• **What you should do**:
Pull out every line of the listing below where "MkdirAll" appears.

• **Information shown**:
(** [renderTemplate]: the walk over the template; [dest] is where the entries of a
    directory go. *)
Fixpoint renderNode (pairs : list (string * string)) (dest : string) (t : template) (fs : FS) : FS * option error :=
  match t with
  | TDir name children =>
      if existsb (String.eqb name) ignoredTemplateDirs then (fs, None)
      else
        match MkdirAll (JoinAll [dest; TrimSuffix name ".tmpl"]) fs with
        | (fs, Some e) => (fs, Some e)
        | (fs, None) =>
            (fix all (l : list template) (fs : FS) : FS * option error :=
               match l with
               | [] => (fs, None)
               | c :: l => match renderNode pairs (JoinAll [dest; name]) c fs with (fs, Some e) => (fs, Some e) | (fs, None) => all l fs end
               end) children fs
        end
  | TFile name data =>
      let dest := JoinAll [dest; TrimSuffix name ".tmpl"] in
      match MkdirAll (Dir dest) fs with
      | (fs, Some e) => (fs, Some e)
      | (fs, None) => WriteFile dest (Replacer pairs data) fs
      end
  end.

Fixpoint renderNodes (pairs : list (string * string)) (dest : string) (l : list template) (fs : FS) : FS * option error :=
  match l with
  | [] => (fs, None)
  | t :: l => match renderNode pairs dest t fs with (fs, Some e) => (fs, Some e) | (fs, None) => renderNodes pairs dest l fs end
  end.

Definition renderTemplate (templateName dest : string) (pairs : list (string * string)) (fs : FS) : FS * option error :=
  match templates templateName with
  | Err e => (fs, Some e)
  | Ok l => renderNodes pairs dest l fs
  end.

(** [gofmtTree]: every Go file below the target. *)
Fixpoint formatFiles (entries : list (string * bool)) (fs : FS) : FS * option error :=
  match entries with
  | [] => (fs, None)
  | (path, isDir) :: rest =>
      if isDir || negb (String.eqb (Ext path) ".go") then formatFiles rest fs
      else
        match ReadFile path fs with
        | Err e => (fs, Some (default (EPlain "file does not exist") e))
        | Ok src =>
            match formatSource src with
            | Err e => (fs, Some (wrapf ("gofmt " +:+ path) e))
            | Ok formatted =>
                match WriteFile path formatted fs with
                | (fs, Some e) => (fs, Some e)
                | (fs, None) => formatFiles rest fs
                end
            end
        end
  end.

Definition gofmtTree (target : string) (fs : FS) : FS * option error :=
  match WalkDir target fs with
  | Err e => (fs, Some e)
  | Ok entries => formatFiles entries fs
  end.

(** Whether there is something in the way. *)
Definition inTheWay (a : newArgs) (fs : FS) : bool :=
  negb (force a) && match ReadDir (target a) fs with Ok (_ :: _) => true | _ => false end.

(** [runNew] after its arguments; [order] is that of the iteration over the map. *)
Definition createProject (order : gmap string string -> list (string * string)) (a : newArgs) (name module : string) (fs : FS) : FS * option error :=
  match MkdirAll (target a) fs with
  | (fs, Some e) => (fs, Some e)
  | (fs, None) =>
      match loadVersions parsedVersions with
      | Err e => (fs, Some e)
      | Ok versions =>
          let local := if String.eqb (localFlag a) EmptyString then detectLocalCheckout fs else localFlag a in
          match replaceDirectives local (templateFlag a) fs with
          | Err e => (fs, Some e)
          | Ok replaces =>
              match renderTemplate (templateFlag a) (target a) (order (replacements name module replaces versions)) fs with
              | (fs, Some e) => (fs, Some e)
              | (fs, None) =>
                  match gofmtTree (target a) fs with
                  | (fs, Some e) => (fs, Some e)
                  | (fs, None) => (tidy (target a) fs, None)
                  end
              end
          end
      end
  end.

Definition runNew (order : gmap string string -> list (string * string)) (args : list string) (fs : FS) : FS * option error :=
  match parseNew args defaultArgs with
  | Err e => (fs, Some e)
  | Ok None => (fs, None)
  | Ok (Some a) =>
      match projectOf a with
      | Err e => (fs, Some e)
      | Ok (name, module) =>
          if inTheWay a fs then (fs, Some (EPlain (target a +:+ " is not empty; pass --force to overwrite template files")))
          else createProject order a name module fs
      end
  end.

End New.

(** ** The names are safe *)

Fixpoint allName (s : string) : bool :=
  match s with EmptyString => true | String a s => (is_lower a || is_digit a || Ascii.eqb a "-") && allName s end.

Lemma allName_app (s t : string) : allName (s +:+ t) = allName s && allName t.
Proof. induction s as [|a s IH]; cbn; [done|]. by rewrite IH, andb_assoc. Qed.

Lemma keepNames_all (s : string) : allName (keepNames s) = true.
Proof.
  induction s as [|a s IH]; [done|]. cbn [keepNames]. rewrite allName_app, IH, andb_true_r. unfold keepName.
  destruct (is_lower a || is_digit a || Ascii.eqb a "-") eqn:E; [cbn; by rewrite E|]. by case_match.
Qed.

Lemma TrimByte_part (c : ascii) (s : string) : exists x y, s = x +:+ TrimByte c s +:+ y.
Proof.
  destruct (TrimByte_spec c s) as (m & n & H). exists (Repeat (String c EmptyString) m), (Repeat (String c EmptyString) n). exact H.
Qed.

Lemma sanitizeName_all (s : string) : allName (sanitizeName s) = true.
Proof.
  unfold sanitizeName. pose proof (keepNames_all (TrimSpace (ToLower s))) as H. destruct (TrimByte_part "-" (keepNames (TrimSpace (ToLower s)))) as (x & y & E).
  rewrite E in H. rewrite !allName_app, !andb_true_iff in H. tauto.
Qed.

Lemma keepName_byte (a : ascii) : (is_lower a || is_digit a || Ascii.eqb a "-") = true ->
  lowerByte a = a /\ asciiSpace (byteN a) = false /\ (byteN a < 128)%nat /\ keepName a = String a EmptyString.
Proof. intros H. unfold keepName. rewrite H. revert H. destruct a as [[] [] [] [] [] [] [] []]; vm_compute; intros H; try discriminate H; repeat split; lia. Qed.

Lemma ToLower_name (s : string) : allName s = true -> ToLower s = s.
Proof. induction s as [|a s IH]; [done|]. cbn [allName ToLower mapBytes]. intros [Ha Hs]%andb_true_iff. destruct (keepName_byte a Ha) as (-> & _). f_equal. by apply IH. Qed.

Lemma keepNames_name (s : string) : allName s = true -> keepNames s = s.
Proof. induction s as [|a s IH]; [done|]. cbn [allName keepNames]. intros [Ha Hs]%andb_true_iff. destruct (keepName_byte a Ha) as (_ & _ & _ & ->). by rewrite (IH Hs). Qed.

Lemma skipSpace_name (a : ascii) (s : string) : allName (String a s) = true -> skipSpace (String a s) = None.
Proof.
  intros [Ha _]%andb_true_iff. destruct (keepName_byte a Ha) as (_ & Hsp & Hlt & _). cbn [skipSpace]. rewrite Hsp. destruct s as [|b s]; [done|].
  assert (space2 (byteN a) (byteN b) = false) as ->.
  { unfold space2. destruct (Nat.eqb_spec (byteN a) 194); [lia|done]. }
  destruct s as [|c s]; [done|]. unfold space3. destruct (Nat.eqb_spec (byteN a) 225); [lia|]. destruct (Nat.eqb_spec (byteN a) 226); [lia|].
  destruct (Nat.eqb_spec (byteN a) 227); [lia|done].
Qed.

Lemma TrimLeftSpace_name (s : string) : allName s = true -> TrimLeftSpace s = s.
Proof. destruct s as [|a s]; [done|]. intros H. unfold TrimLeftSpace. cbn [String.length trimLeftFuel]. by rewrite skipSpace_name. Qed.

Lemma TrimSpace_name (s : string) : allName s = true -> TrimSpace s = s.
Proof.
  intros H. unfold TrimSpace. rewrite (TrimLeftSpace_name s H). induction s as [|a s IH]; [done|].
  unfold TrimRightSpace. fold TrimRightSpace. unfold all_space. rewrite (TrimLeftSpace_name _ H). f_equal. apply IH. by apply andb_true_iff in H as [_ H].
Qed.

Lemma TrimRightByte_idem (c : ascii) (s : string) : TrimRightByte c (TrimRightByte c s) = TrimRightByte c s.
Proof.
  induction s as [|a s IH]; [done|]. cbn [TrimRightByte]. destruct (allByte c (String a s)) eqn:E; [done|].
  cbn [TrimRightByte]. destruct (allByte c (String a (TrimRightByte c s))) eqn:E2; [|by rewrite IH].
  exfalso. cbn in E2. apply andb_true_iff in E2 as [Ha Hs]. destruct (TrimRightByte_spec c s) as [n Hn].
  assert (allByte c (String a s) = true) as Ht; [|by rewrite Ht in E]. cbn. rewrite Ha, Hn, allByte_app, Hs. apply allByte_repeat.
Qed.

Lemma TrimByte_idem (c : ascii) (s : string) : TrimByte c (TrimByte c s) = TrimByte c s.
Proof.
  unfold TrimByte at 1. assert (TrimLeftByte c (TrimByte c s) = TrimByte c s) as ->; [|apply TrimRightByte_idem].
  unfold TrimByte. assert (TrimLeftByte c s = EmptyString \/ exists a t, TrimLeftByte c s = String a t /\ a <> c) as [->|(a & t & -> & Ha)]; [|done|].
  - induction s as [|a s IH]; [by left|]. cbn. destruct (Ascii.eqb_spec a c); [exact IH|right; by exists a, s].
  - cbn [TrimRightByte]. destruct (allByte c (String a t)) eqn:E; [done|]. by apply TrimLeftByte_head.
Qed.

• **Response to the exercise**:
        match MkdirAll (JoinAll [dest; TrimSuffix name ".tmpl"]) fs with
      match MkdirAll (Dir dest) fs with
  match MkdirAll (target a) fs with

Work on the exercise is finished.